Task item - Could you set down exactly the lines in the records below between the line holding "(registry : list listener) : result" and the line holding "(** ** The query context *)", inclusive?

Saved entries
>>>>>

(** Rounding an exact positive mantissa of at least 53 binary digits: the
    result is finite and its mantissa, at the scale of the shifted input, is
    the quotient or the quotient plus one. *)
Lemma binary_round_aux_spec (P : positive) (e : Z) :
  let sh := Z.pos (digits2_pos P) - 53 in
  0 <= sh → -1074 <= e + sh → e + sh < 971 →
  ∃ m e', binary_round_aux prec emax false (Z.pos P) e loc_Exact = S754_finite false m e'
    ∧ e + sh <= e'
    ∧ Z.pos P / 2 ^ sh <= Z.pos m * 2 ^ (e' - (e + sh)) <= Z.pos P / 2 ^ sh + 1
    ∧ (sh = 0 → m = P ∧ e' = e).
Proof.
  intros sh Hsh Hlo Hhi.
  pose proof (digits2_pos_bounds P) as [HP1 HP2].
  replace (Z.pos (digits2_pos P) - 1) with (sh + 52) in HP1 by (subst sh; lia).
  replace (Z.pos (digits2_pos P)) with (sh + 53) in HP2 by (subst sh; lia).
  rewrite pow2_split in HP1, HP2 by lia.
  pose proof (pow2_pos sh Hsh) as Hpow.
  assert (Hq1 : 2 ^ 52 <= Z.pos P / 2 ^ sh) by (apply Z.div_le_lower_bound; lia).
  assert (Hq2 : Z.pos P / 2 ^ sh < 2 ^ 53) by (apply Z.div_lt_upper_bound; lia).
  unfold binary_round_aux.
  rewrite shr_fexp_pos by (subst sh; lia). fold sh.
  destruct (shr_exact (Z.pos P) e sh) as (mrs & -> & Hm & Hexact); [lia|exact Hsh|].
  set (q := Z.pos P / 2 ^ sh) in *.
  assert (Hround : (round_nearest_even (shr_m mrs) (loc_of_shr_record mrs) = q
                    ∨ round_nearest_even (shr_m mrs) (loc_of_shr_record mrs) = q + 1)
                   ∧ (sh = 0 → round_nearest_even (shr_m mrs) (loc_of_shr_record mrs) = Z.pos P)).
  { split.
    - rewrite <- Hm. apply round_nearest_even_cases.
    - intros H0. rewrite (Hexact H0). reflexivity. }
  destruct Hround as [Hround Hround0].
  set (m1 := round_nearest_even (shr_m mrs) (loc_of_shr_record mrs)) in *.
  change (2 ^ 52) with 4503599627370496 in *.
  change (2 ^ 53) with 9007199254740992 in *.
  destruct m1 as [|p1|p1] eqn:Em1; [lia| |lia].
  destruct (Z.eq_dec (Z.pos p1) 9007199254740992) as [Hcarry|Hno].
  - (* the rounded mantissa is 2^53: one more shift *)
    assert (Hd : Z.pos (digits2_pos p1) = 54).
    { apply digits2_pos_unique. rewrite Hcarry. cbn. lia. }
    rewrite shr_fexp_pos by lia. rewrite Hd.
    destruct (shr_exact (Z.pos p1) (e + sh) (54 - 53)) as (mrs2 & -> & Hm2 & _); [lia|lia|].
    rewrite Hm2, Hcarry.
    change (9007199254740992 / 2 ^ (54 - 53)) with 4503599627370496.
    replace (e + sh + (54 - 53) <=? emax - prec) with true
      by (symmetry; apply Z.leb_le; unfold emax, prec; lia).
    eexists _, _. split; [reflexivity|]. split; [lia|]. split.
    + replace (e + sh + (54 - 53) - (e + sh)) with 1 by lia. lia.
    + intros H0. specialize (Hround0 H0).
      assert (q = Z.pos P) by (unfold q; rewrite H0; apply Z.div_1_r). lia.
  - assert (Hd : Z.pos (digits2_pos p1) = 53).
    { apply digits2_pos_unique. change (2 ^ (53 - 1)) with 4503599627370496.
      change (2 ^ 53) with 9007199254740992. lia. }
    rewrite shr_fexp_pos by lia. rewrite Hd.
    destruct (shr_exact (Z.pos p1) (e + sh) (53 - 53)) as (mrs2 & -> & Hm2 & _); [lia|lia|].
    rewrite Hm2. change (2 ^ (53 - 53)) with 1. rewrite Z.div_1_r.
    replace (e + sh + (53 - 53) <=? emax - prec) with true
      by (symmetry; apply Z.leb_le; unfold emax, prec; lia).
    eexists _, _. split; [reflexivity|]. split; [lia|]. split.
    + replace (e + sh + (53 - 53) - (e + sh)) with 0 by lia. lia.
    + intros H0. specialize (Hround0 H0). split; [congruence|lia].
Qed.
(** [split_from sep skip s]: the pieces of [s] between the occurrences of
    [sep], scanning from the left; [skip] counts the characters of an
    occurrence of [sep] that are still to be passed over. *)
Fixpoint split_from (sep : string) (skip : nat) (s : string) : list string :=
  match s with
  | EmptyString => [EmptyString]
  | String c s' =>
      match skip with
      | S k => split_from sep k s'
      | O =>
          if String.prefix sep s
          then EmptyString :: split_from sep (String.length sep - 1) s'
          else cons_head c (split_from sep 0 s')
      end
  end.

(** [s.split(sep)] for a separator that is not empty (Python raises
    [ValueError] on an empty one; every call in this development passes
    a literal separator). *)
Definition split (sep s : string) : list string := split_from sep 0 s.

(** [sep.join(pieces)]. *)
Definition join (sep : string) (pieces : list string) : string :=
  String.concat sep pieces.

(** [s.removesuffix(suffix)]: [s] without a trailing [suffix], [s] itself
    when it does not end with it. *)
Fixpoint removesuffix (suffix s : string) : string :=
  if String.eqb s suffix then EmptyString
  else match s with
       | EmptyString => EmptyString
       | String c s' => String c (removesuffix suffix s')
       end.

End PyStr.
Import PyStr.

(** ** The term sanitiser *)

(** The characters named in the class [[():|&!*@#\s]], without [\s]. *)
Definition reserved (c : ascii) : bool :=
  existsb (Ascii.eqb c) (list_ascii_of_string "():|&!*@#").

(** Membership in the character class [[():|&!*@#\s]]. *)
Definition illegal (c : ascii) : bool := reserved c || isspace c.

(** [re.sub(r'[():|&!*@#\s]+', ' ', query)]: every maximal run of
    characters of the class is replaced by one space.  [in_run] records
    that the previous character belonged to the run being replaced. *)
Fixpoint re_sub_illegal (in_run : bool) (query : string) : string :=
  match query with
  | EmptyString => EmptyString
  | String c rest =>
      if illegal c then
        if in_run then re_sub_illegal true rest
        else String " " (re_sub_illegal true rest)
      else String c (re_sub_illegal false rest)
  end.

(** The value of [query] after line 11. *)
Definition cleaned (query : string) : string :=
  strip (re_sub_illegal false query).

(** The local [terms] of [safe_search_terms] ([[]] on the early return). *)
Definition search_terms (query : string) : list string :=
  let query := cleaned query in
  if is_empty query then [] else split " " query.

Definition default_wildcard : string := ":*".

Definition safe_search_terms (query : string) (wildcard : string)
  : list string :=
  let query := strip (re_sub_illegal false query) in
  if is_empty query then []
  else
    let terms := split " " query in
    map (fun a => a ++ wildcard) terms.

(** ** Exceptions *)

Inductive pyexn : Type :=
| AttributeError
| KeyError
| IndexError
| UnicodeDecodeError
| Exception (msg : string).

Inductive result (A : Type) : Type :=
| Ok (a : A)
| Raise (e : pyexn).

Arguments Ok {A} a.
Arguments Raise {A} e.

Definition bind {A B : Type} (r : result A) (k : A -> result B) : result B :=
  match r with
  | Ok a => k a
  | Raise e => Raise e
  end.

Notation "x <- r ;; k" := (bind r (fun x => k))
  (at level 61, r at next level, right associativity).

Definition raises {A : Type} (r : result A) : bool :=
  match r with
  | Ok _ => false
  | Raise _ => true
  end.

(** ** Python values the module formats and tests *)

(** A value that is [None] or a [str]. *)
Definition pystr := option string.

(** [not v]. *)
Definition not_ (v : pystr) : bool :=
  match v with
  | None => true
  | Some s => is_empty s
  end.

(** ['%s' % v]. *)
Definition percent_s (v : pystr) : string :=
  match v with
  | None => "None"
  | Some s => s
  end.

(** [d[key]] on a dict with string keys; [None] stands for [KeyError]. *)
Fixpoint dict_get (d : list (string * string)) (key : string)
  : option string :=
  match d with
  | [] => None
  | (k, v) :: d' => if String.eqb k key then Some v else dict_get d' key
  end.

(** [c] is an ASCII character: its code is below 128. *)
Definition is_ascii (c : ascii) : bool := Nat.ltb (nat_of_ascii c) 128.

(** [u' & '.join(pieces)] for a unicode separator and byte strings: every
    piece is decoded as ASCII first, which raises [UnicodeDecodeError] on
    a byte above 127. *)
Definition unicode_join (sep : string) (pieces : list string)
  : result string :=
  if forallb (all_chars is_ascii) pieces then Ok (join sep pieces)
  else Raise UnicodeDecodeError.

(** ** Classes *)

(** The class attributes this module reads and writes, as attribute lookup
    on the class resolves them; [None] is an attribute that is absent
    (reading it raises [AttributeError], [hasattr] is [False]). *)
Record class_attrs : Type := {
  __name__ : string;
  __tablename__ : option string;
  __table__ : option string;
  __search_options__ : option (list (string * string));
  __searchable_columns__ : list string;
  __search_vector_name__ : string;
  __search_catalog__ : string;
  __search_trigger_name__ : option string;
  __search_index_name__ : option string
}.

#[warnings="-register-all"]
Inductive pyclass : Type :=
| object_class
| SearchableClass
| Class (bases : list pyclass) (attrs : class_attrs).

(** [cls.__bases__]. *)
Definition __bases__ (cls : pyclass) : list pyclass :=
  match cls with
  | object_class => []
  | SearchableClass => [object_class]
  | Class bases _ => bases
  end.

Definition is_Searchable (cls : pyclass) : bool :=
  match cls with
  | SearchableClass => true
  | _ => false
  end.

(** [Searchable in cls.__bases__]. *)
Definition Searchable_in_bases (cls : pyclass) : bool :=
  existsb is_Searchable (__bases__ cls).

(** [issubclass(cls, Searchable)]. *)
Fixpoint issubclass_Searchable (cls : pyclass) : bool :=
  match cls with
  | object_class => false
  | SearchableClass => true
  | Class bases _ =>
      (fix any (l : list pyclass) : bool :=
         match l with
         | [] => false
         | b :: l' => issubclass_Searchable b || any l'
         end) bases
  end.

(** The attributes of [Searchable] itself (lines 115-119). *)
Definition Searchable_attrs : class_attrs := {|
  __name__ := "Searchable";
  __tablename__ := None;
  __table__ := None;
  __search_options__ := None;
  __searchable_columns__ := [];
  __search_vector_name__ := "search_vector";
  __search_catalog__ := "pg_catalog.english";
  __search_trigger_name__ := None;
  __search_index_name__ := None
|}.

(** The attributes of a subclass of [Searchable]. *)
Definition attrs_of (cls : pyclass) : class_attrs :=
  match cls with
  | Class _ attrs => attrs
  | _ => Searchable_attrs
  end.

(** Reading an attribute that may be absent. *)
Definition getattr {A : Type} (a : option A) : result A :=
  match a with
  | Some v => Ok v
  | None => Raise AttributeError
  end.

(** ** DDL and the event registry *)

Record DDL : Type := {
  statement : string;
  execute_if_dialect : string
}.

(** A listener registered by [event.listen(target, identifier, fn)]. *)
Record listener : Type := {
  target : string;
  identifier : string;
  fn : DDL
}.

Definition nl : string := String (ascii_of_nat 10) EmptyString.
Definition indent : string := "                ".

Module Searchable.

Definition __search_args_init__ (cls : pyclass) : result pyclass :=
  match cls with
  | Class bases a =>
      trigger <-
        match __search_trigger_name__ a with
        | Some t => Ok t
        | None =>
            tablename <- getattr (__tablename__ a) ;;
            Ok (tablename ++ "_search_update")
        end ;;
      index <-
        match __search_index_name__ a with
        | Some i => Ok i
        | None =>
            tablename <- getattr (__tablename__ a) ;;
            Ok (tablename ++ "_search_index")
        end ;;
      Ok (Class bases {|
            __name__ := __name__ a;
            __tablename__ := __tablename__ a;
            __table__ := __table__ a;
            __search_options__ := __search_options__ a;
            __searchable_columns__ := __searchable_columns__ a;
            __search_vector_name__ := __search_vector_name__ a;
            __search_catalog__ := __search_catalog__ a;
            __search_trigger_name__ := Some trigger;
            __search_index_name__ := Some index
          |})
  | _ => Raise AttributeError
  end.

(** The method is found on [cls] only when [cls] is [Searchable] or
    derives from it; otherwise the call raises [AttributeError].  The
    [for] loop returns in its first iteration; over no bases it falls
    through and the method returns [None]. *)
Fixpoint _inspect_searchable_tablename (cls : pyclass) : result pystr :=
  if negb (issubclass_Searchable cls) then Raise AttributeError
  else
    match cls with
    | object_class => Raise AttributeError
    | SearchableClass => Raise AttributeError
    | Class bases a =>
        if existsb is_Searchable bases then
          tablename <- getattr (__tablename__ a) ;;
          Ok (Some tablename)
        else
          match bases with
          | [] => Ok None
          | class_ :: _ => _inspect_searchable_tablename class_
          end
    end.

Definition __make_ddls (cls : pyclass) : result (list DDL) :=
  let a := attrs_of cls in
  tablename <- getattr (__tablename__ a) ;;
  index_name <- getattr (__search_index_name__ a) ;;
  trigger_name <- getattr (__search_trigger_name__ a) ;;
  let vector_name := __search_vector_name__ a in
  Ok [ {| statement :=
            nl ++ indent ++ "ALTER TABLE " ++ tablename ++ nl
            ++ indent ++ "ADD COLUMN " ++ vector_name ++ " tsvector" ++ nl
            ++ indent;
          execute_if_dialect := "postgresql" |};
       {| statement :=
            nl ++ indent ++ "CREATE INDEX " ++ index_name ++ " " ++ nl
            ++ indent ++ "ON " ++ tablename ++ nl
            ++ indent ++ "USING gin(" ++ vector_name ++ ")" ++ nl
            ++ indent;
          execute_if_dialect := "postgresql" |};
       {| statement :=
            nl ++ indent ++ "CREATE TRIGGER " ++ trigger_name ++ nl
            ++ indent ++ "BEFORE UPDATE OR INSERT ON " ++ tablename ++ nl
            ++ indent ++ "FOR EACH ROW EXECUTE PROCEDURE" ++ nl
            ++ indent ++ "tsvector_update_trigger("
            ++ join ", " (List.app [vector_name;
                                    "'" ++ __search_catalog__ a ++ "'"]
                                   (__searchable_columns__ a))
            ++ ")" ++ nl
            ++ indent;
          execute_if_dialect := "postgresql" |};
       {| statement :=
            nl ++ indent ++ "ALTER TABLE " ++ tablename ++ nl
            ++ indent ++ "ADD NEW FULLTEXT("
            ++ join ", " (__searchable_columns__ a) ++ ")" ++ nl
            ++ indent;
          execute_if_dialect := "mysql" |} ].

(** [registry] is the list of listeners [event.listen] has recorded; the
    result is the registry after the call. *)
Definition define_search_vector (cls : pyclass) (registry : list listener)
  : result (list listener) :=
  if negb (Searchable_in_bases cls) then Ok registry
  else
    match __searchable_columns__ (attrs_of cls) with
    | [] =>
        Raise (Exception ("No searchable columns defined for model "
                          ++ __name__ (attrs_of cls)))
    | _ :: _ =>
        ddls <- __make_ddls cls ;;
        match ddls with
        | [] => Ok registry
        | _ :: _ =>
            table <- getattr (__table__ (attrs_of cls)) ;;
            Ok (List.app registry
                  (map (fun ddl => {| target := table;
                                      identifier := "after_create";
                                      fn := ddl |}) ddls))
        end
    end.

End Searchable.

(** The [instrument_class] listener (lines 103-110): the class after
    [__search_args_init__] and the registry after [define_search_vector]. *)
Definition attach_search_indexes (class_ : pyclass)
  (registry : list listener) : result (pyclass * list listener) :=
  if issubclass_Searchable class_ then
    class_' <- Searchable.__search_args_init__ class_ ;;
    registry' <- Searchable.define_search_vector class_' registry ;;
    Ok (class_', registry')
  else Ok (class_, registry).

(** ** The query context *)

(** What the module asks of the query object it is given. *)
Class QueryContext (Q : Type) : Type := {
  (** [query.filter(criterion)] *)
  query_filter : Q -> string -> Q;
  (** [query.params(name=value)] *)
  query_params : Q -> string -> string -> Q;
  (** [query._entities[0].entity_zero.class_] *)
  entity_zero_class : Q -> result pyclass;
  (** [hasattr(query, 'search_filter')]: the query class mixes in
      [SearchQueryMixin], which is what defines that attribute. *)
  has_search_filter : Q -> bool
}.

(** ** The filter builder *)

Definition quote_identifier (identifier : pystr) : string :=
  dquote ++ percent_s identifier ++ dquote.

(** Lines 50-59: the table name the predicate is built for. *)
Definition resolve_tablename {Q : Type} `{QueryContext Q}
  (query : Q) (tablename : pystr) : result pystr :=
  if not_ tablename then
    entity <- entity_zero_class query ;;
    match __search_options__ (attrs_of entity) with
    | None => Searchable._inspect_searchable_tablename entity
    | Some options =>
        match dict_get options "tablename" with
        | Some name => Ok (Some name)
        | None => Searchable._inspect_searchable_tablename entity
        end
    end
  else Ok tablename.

<<<<<

Solution for this task -
  (registry : list listener) : result (pyclass * list listener) :=
  if issubclass_Searchable class_ then
    class_' <- Searchable.__search_args_init__ class_ ;;
    registry' <- Searchable.define_search_vector class_' registry ;;
    Ok (class_', registry')
  else Ok (class_, registry).

(** ** The query context *)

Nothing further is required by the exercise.